Many IEDs go off even when the troops are on foot, because the pressure of their feet is enough to set off the trigger. Over the last two years, these things have hurt more than 100 people, the cop said.
“The last Maoist strongholds to be taken are south Bastar, the places around it, and the IEDs. “This goal is being worked on by the forces,” he said.
In December 2022, the Union government told Parliament that the number of violent acts by Naxals had dropped by 77%, from a high of 2,213 in 2010 to 509 in 2021.
In a written answer to Lok Sabha, Minister of State for Home Nityanand Rai said that the number of deaths caused by the violence dropped by 85%, from a high of 1,005 in 2010 to 147 in 2021. He also said that the trend of fewer deaths continued in 2022.
The Minister also said that the violence has become much more localized. In 2010, 465 police stations in 96 districts reported violence linked to LWE, but in 2021, only 191 police stations in 46 districts did.

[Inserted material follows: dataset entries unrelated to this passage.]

(* ===== verification/Gateway.v ===== *)
(** * Gateway

    [src/src/gateway/runtime.ts] and [router.ts]: messages of every channel go to
    the chat service under the gateway's own time limit.  The Telegram bridge of
    [Telegram] is put on top of it. *)

From stdpp Require Import base list sets strings pretty.
From Stdlib Require Import Ascii Lia ZArith.
From S2P Require Import Prelude JsString JsMap JsValue JsRegex NodePath SetupFlow Config ChatService Telegram.

Definition DEFAULT_GATEWAY_MESSAGE_TIMEOUT_MS : Z := 15 * 60000.
Definition MIN_GATEWAY_MESSAGE_TIMEOUT_MS : Z := 5000.
Definition MAX_GATEWAY_MESSAGE_TIMEOUT_MS : Z := 24 * 60 * 60000.

Definition messageLikelyLongRunning (msg : string) : bool :=
  let text := toLowerCase msg in
  if negb (truthy (trim text)) then false
  else
    let into := rseqs [RStar rspace; rlit "in"; ropt (rlit "to"); RWordB] in
    existsb (fun r => re_test r text)
      [rwords ["login"]; rseqs [RWordB; rlit "log"; into]; rseqs [RWordB; rlit "sign"; into]; rwords ["mfa"]; rwords ["2fa"];
       rseqs [RWordB; rlit "one"; rgap; rlit "time code"; RWordB]; rwords ["otp"]; rwords ["dashboard"]; rwords ["balance"];
       rwords ["account"]; rwords ["portfolio"]; rwords ["website"]; rwords ["web app"]].

(** A promise that settles after some time, if ever. *)
Record pending_call (A : Type) := mkCall { pc_at : option Z; pc_result : result A }.
Arguments mkCall {A}. Arguments pc_at {A}. Arguments pc_result {A}.
Definition runWithTimeout {A} (operation : pending_call A) (timeoutMs : Z) (onTimeout : A) : Z * result A :=
  match pc_at operation with
  | Some t => if (t <? timeoutMs)%Z then (t, pc_result operation) else (timeoutMs, Ok onTimeout)
  | None => (timeoutMs, Ok onTimeout)
  end.

Section Gateway.
Context {W : Type} `{VaultService W}.
Variables (env : list (string * string)) (pcwd home : string).
Variable hostname_of : string -> option string.
(** The provider's answers, for each message the gateway has handled before. *)
Variable provider : nat -> nat -> request -> attempt.

Definition resolveGatewayMessageTimeoutMs : Z :=
  let limit z := Z.min MAX_GATEWAY_MESSAGE_TIMEOUT_MS (Z.max MIN_GATEWAY_MESSAGE_TIMEOUT_MS z) in
  let rawSec := num_of_string (env_var env "T560_GATEWAY_MESSAGE_TIMEOUT_SEC") in
  if positive rawSec then limit (floor_thousand rawSec)
  else
    let rawMs := num_of_string (env_var env "T560_GATEWAY_MESSAGE_TIMEOUT_MS") in
    if positive rawMs then limit (floor_z rawMs) else DEFAULT_GATEWAY_MESSAGE_TIMEOUT_MS.

Definition resolveGatewayTimeoutForMessage (msg : string) : Z :=
  let base := resolveGatewayMessageTimeoutMs in
  if negb (messageLikelyLongRunning msg) then base
  else Z.min MAX_GATEWAY_MESSAGE_TIMEOUT_MS (Z.max base (45 * 60000)).

Definition timeout_answer (timeoutMs : Z) (c : GatewayChannelId) : ChatResponse :=
  mkResponse ("Gateway timeout: request exceeded " +:+ pretty (ChatService.seconds timeoutMs) +:+ "s on channel=" +:+ channel_name c +:+ ".")
    None [] provider_mode None None false [].

(** The state behind the gateway: the chat's, the messages handled, and what was
    done for them. *)
Record app := mkApp { a_chat : @ChatService.state W; a_count : nat; a_trace : list action }.

(** [routeGatewayMessage(input)]: the promise, and the state it leaves. *)
Definition routeGatewayMessage (input : GatewayInboundMessage) (a : app) : app * pending_call ChatResponse :=
  match processChatMessage env pcwd home hostname_of (provider (a_count a)) input (a_chat a) with
  | Ok t => (mkApp (tn_state t) (S (a_count a)) (a_trace a ++ tn_trace t), mkCall (Some (tn_elapsed t)) (Ok (tn_response t)))
  | Throw e => (mkApp (a_chat a) (S (a_count a)) (a_trace a), mkCall (Some 0%Z) (Throw e))
  end.

(** The answer after some time. *)
Definition timed_message (input : GatewayInboundMessage) (a : app) : app * (Z * result ChatResponse) :=
  let timeoutMs := resolveGatewayTimeoutForMessage (message input) in
  let '(a', operation) := routeGatewayMessage input a in
  (a', runWithTimeout operation timeoutMs (timeout_answer timeoutMs (channel input))).
Definition handleMessage (input : GatewayInboundMessage) (a : app) : app * result ChatResponse :=
  let '(a', (_, r)) := timed_message input a in (a', r).

(** What [startGatewayRuntime] reports. *)
Record GatewayRuntime := mkRuntime {
  gr_mode : chat_mode;
  providerLabel : string;
  onboardingMissing : list string;
  gr_unrestricted : bool;
}.
Definition startGatewayRuntime (d : disk) : result (GatewayRuntime * disk) :=
  let? r := readOnboardingStatus env pcwd home d in
  let '(onboarding, d) := r in
  let defaultRoute := resolveRoutingTarget (st_config onboarding) Default in
  Ok (mkRuntime (if onboarded onboarding then provider_mode else foundation)
        (match defaultRoute with
         | Some t => if onboarded onboarding && complete_target defaultRoute
                     then default "" (t_provider t) +:+ "/" +:+ default "" (t_model t) else "not-configured"
         | None => "not-configured"
         end)
        (missing onboarding)
        (match t ← c_tools (st_config onboarding); dangerouslyUnrestricted t with Some b => b | None => false end), d).

(** ** Properties *)

Lemma gateway_limit_bounds msg :
  (MIN_GATEWAY_MESSAGE_TIMEOUT_MS <= resolveGatewayTimeoutForMessage msg <= MAX_GATEWAY_MESSAGE_TIMEOUT_MS)%Z.
Proof.
  unfold resolveGatewayTimeoutForMessage, resolveGatewayMessageTimeoutMs, MIN_GATEWAY_MESSAGE_TIMEOUT_MS,
    MAX_GATEWAY_MESSAGE_TIMEOUT_MS, DEFAULT_GATEWAY_MESSAGE_TIMEOUT_MS. cbv zeta.
  repeat case_match; lia.
Qed.

(** C35: the gateway answers every message within its limit, between five seconds
    and a day, whatever the provider does.  When the turn of the chat service
    takes less than the limit, its answer is given, when it is there; otherwise
    the answer, at the limit, is that the limit was exceeded.  The gateway fails
    only when the state directory cannot be prepared. *)
Theorem gateway_answers input (a : app) :
  let timeoutMs := resolveGatewayTimeoutForMessage (message input) in
  let '(a', (t, r)) := timed_message input a in
  (t <= timeoutMs)%Z /\ (MIN_GATEWAY_MESSAGE_TIMEOUT_MS <= timeoutMs <= MAX_GATEWAY_MESSAGE_TIMEOUT_MS)%Z /\
  match r with
  | Ok response =>
      exists turn, processChatMessage env pcwd home hostname_of (provider (a_count a)) input (a_chat a) = Ok turn /\
        ((tn_elapsed turn < timeoutMs)%Z /\ t = tn_elapsed turn /\ response = tn_response turn /\ a_chat a' = tn_state turn \/
         (timeoutMs <= tn_elapsed turn)%Z /\ t = timeoutMs /\ response = timeout_answer timeoutMs (channel input))
  | Throw e => readOnboardingStatus env pcwd home (s_disk (a_chat a)) = Throw e
  end.
Proof.
  cbv zeta. unfold timed_message. pose proof (gateway_limit_bounds (message input)) as B.
  destruct (routeGatewayMessage input a) as [a' operation] eqn:R. unfold routeGatewayMessage in R.
  assert (0 <= resolveGatewayTimeoutForMessage (message input))%Z as B0 by (unfold MIN_GATEWAY_MESSAGE_TIMEOUT_MS in B; lia).
  destruct (processChatMessage _ _ _ _ _ input (a_chat a)) as [turn|e] eqn:P; injection R as <- <-; unfold runWithTimeout; cbn [pc_at pc_result].
  - destruct (Z.ltb_spec (tn_elapsed turn) (resolveGatewayTimeoutForMessage (message input))) as [L|L].
    + split; [lia|]. split; [done|]. exists turn. split; [done|by left].
    + split; [lia|]. split; [done|]. exists turn. split; [done|by right].
  - destruct (Z.ltb_spec 0 (resolveGatewayTimeoutForMessage (message input))) as [L|L]; [|unfold MIN_GATEWAY_MESSAGE_TIMEOUT_MS in B; lia].
    split; [lia|]. split; [done|]. unfold processChatMessage in P.
    destruct (readOnboardingStatus env pcwd home (s_disk (a_chat a))) as [[st d]|e'] eqn:O; [|by injection P as ->].
    destruct (process_total env pcwd home hostname_of (provider (a_count a)) input (a_chat a) st d O) as [t T].
    unfold processChatMessage in T. rewrite O in T. congruence.
Qed.

End Gateway.

(** without settings in the environment the gateway's limit is shorter than
    the chat service's limit for a local model: an answer that takes longer than
    the one and less than the other is thrown away. *)
Theorem local_limit_unreachable hostname_of msg config route :
  isLikelyLocalRoute hostname_of config route = true ->
  (resolveGatewayTimeoutForMessage [] msg < resolveChatTimeoutForMessage [] hostname_of msg route config)%Z.
Proof.
  intros L. unfold resolveChatTimeoutForMessage, resolveGatewayTimeoutForMessage. rewrite L.
  change (ChatService.messageLikelyLongRunning msg) with (messageLikelyLongRunning msg).
  destruct (messageLikelyLongRunning msg); vm_compute; reflexivity.
Qed.
Lemma local_limit_unreachable_witness :
  (resolveGatewayTimeoutForMessage [] "summarise this" = 900000)%Z /\
  (900000 < resolveChatTimeoutForMessage [] (fun _ => None) "summarise this" (mkTarget (Some "local-openai") (Some "qwen")) empty_config)%Z.
Proof.
  split; [vm_compute; reflexivity|].
  apply (local_limit_unreachable (fun _ => None) "summarise this" empty_config (mkTarget (Some "local-openai") (Some "qwen"))).
  vm_compute. reflexivity.
Defined.

(** ** The bridge on the gateway *)

(** whoever is not authorised does not reach the agent: the update changes
    nothing behind the gateway, no setup dialogue, no session and no call to a
    provider. *)
Theorem stranger_reaches_nothing {P W} `{PairingService P} `{VaultService W} env pcwd home hostname_of provider format clock codes
    u text chatId fromId (b : @bridge P (@app W)) :
  addressed u text chatId fromId -> ~ authorised env pcwd home fromId chatId (clock (update_id u)) b ->
  b_app (handle_update env pcwd home (handleMessage env pcwd home hostname_of provider) format clock codes u b).1.1 = b_app b.
Proof.
  intros [T C F] N. destruct (heard_core env pcwd home (handleMessage env pcwd home hostname_of provider) format clock codes u b)
    as [(input & (text' & chatId' & fromId' & [T' C' F'] & _ & A & _) & _)|[_ [_ S]]]; [|exact S].
  exfalso. assert (chatId' = chatId) as -> by congruence. assert (fromId' = fromId) as -> by congruence. done.
Qed.

Definition sample_app : @app Vault.world := mkApp (sample_state []) 0 [].
Definition stack_bridge : @bridge Pairing.world (@app Vault.world) :=
  mkBridge (b_disk (sample_bridge [])) (Pairing.start None) [] sample_app [].
Lemma stranger_reaches_nothing_witness :
  b_app (@handle_update Pairing.world pairing_service (@app Vault.world) [] "/" "/home/u"
    (@handleMessage Vault.world sample_service [] "/" "/home/u" (fun _ => None) (fun _ => silent)) cr_message
    (fun _ => 5%Z) (fun _ => Pairing.sample_draw) (sample_update 1 "hello") stack_bridge).1.1 = sample_app.
Proof.
  apply (@stranger_reaches_nothing Pairing.world Vault.world pairing_service sample_service [] "/" "/home/u" (fun _ => None)
    (fun _ => silent) cr_message (fun _ => 5%Z) (fun _ => Pairing.sample_draw) (sample_update 1 "hello") "hello" (NInt 42) (NInt 7)
    stack_bridge).
  - split; reflexivity.
  - intros A. apply (authorised_config [] "/" "/home/u" (NInt 7) (NInt 42) 5 stack_bridge sample_config
      (read_disk (b_disk (sample_bridge []))) sample_bridge_read) in A.
    vm_compute in A. destruct A as [A|A]; discriminate.
Defined.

The number of districts covered by the Security Related Expenditure Scheme has also gone down, which shows that the area is getting smaller. He had said that the number of these areas would go down from 126 to 90 in April 2018 and then to 70 in July 2021.
He also said that the number of districts responsible for about 90% of LWE violence, which he called “most LWE-affected districts,” went from 35 in 2018 to 30 in 2019, and will go down to 25 in 2021.